Physicians can play an important role in helping patients define what dying well means to them and, when the time comes, help them make choices that are best for themselves and their families.
Susan Ducharme Hoben
Susan Ducharme Hoben is the author of the memoir Dying Well: Our Journey of Love and Loss. Recalling how she lost her husband to cancer — and the health care process that navigated him through his terminal diagnosis — she details the means by which physicians can correct errors in patient fulfillment and financial burden at the end of their lives.
In death, as in life, there are choices we make that determine the quality of our existence. While we may not be able to control the cause of our death, there are decisions we make that determine whether or not we die well.
What does it mean to “die well”? It simply means dying the way we want to. Physicians can play an important role in helping patients define what dying well means to them and, when the time comes, help them make choices that are best for themselves and their families.
Here are 3 areas of focus to think about when helping a patient navigate end-of-life decisions:This is an essential starting point for taking control of one’s end-of-life journey, but for many, it is a daunting first step. If your patients are like most of us, death is a great unknown and very scary. Doctors can help their patients plan by asking what matters most to them at the end of life (e.g., is quality of life more important than quantity, are they worried about overly aggressive care, do they want to die at home).
Explaining the benefits and side effects of aggressive treatments such as resuscitation, ventilators, and feeding tubes will help patients decide which ones they may want to accept or decline. Spelling out the implications of the default level of care being “all possible care” will underscore the need to formalize and communicate their end-of-life wishes in legal documents. The critical last step of planning is to make sure your patient’s Healthcare Directive and Healthcare Proxy are in their medical record. Illness and death are complex challenges filled with many players and moving parts, complicated new subject matter, and decisions that must be made with incomplete data. Even when patients have defined and communicated what they want, the actual day-to-day process of dealing with terminal illness is fraught with fear and anxiety.
A doctor’s role in helping patients navigate this final journey requires as much style as it does substance. It’s important to establish early on how your patients want to interact with you (e.g., do they want all the details about their condition and treatment, do they want to have a say in every decision, do they want to know your best estimation of how long they have to live, are they comfortable with those close to them knowing everything about their condition).

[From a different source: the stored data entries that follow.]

Lemma tree_lookup a x : objs tree !! a = Some x →
  (a = 0 ∧ x = EDir tree_root) ∨ (a = 1 ∧ x = EDir tree_sub) ∨ (a = 2 ∧ x = EFile tree_file).
Proof.
  cbn. intros [[<- <-]|[_ [[<- <-]|[_ [<- <-]%lookup_singleton_Some]]%lookup_insert_Some]]%lookup_insert_Some; auto.
Qed.
Lemma tree_dir a d : dir_in tree a d → (a = 0 ∧ d = tree_root) ∨ (a = 1 ∧ d = tree_sub).
Proof. intros [[-> [= ->]]|[[-> [= ->]]|[-> [=]]]]%tree_lookup; auto. Qed.
Lemma tree_entry a d n c : dir_in tree a d → d_entries d !! n = Some c →
  (a = 0 ∧ n = "d"%string ∧ c = 1) ∨ (a = 1 ∧ n = "f"%string ∧ c = 2).
Proof.
  intros [[-> ->]|[-> ->]]%tree_dir Hn; cbn in Hn; apply lookup_singleton_Some in Hn as [<- <-]; auto.
Qed.
Lemma tree_is_ok : tree_ok tree.
Proof.
  split.
  - intros a x [[-> ->]|[[-> ->]|[-> ->]]]%tree_lookup; done.
  - intros a d p [[-> ->]|[-> ->]]%tree_dir; [done|]. intros [= <-]. split; [done|]. by exists tree_root.
  - intros a d name c Hd Hn. destruct (tree_entry _ _ _ _ Hd Hn) as [(-> & -> & ->)|(-> & -> & ->)].
    + by exists (EDir tree_sub).
    + by exists (EFile tree_file).
  - intros a d p pd [[-> ->]|[-> ->]]%tree_dir; [done|]. intros [= <-] [[_ ->]|[[=] _]]%tree_dir _. done.
Qed.
Lemma tree_unshared : unshared tree.
Proof.
  intros a d n a' d' n' c H1 H2 H3 H4.
  destruct (tree_entry _ _ _ _ H1 H2) as [(-> & -> & ->)|(-> & -> & ->)],
    (tree_entry _ _ _ _ H3 H4) as [(-> & -> & ?)|(-> & -> & ?)]; done.
Qed.
Lemma tree_ready x y : objs tree !! x = Some y → ready tree y.
Proof.
  intros [[-> ->]|[[-> ->]|[-> ->]]]%tree_lookup; cbn [ready d_modified tree_root tree_sub f_valid_hash tree_file new_file].
  - split_and!; [done|done|by eexists| |by vm_compute].
    intros n [c Hn]. destruct (tree_entry 0 tree_root n c eq_refl Hn) as [(_ & -> & _)|([=] & _)].
    apply (bool_decide_unpack _). by vm_compute.
  - split_and!; [done|done|by eexists| |by vm_compute].
    intros n [c Hn]. destruct (tree_entry 1 tree_sub n c eq_refl Hn) as [([=] & _)|(_ & -> & _)].
    apply (bool_decide_unpack _). by vm_compute.
  - exists tree_sub. split_and!; [done|by eexists|by eexists].
Qed.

By knowing your patient’s goals and wishes, and the role they want you to take in their care decisions, you are better equipped to help them understand their options and take appropriate action. When my husband, Bruce, was diagnosed with terminal cancer, our doctor’s availability to answer our questions and calm our fears was invaluable. He explained terminology, put statistics in perspective, looked at clinical trials, interpreted medical studies, helped us understand conflicting biopsy opinions, and facilitated our evaluation of treatment options recommended by specialists.
An honest and realistic discussion about their prognosis, as well the benefits and side effects of potential interventions, is critical to your patient’s ability to make informed decisions about aggressive treatments that may be of little or no benefit to them. These decisions could result in dramatically increasing the quality of their final days without sacrificing quantity.
As the patient’s time comes to switch from the “sick” role to the “dying” role, their families and doctors need to make the transition from hoping for a cure to hoping for the best possible quality of life in the time remaining. When Bruce’s colleagues wanted to throw him a party 10 days before he died, our doctor arranged IV hydration so he could enjoy the celebration, helping Bruce live fully to the end.A 2012 poll from the California Health Care Foundation reported that 80% of people said that if they were seriously ill, they would want to talk to their doctor about wishes for medical treatment toward the end of life. However, only 7% reported having had this conversation.
You may need to take the initiative in suggesting your patients schedule a visit to talk about end-of-life care and, if necessary, be prepared to lead the discussion. Informational handouts, newsletters, recommended readings, resource lists, and state-specific legal forms would greatly enhance the value of this conversation.
Twenty-five percent of all Medicare spending is for patients who are in their final year of life, with a majority of that money being spent in their last couple of months for care that is often of little apparent benefit. Even though a very small percentage of seniors (only 2%, according to one study) request it, the default standard of “all possible care” contributes to an estimated $810 billion in unnecessary, unbeneficial or wasteful care to Medicare beneficiaries. Informed patients, supported by knowledgeable and compassionate doctors, can change this trend.
And the benefits are far more than just financial. For patients such as my husband, they may be obvious. When he decided to stop treatment, friends and family gathered around to say goodbye and ease his passing. Bruce died free of fear and pain, without regret. He had time to achieve a sense of completion and peace. That same sense of completion and peace was a profound and lasting gift to those of us who were left behind — including, I suspect, his doctors.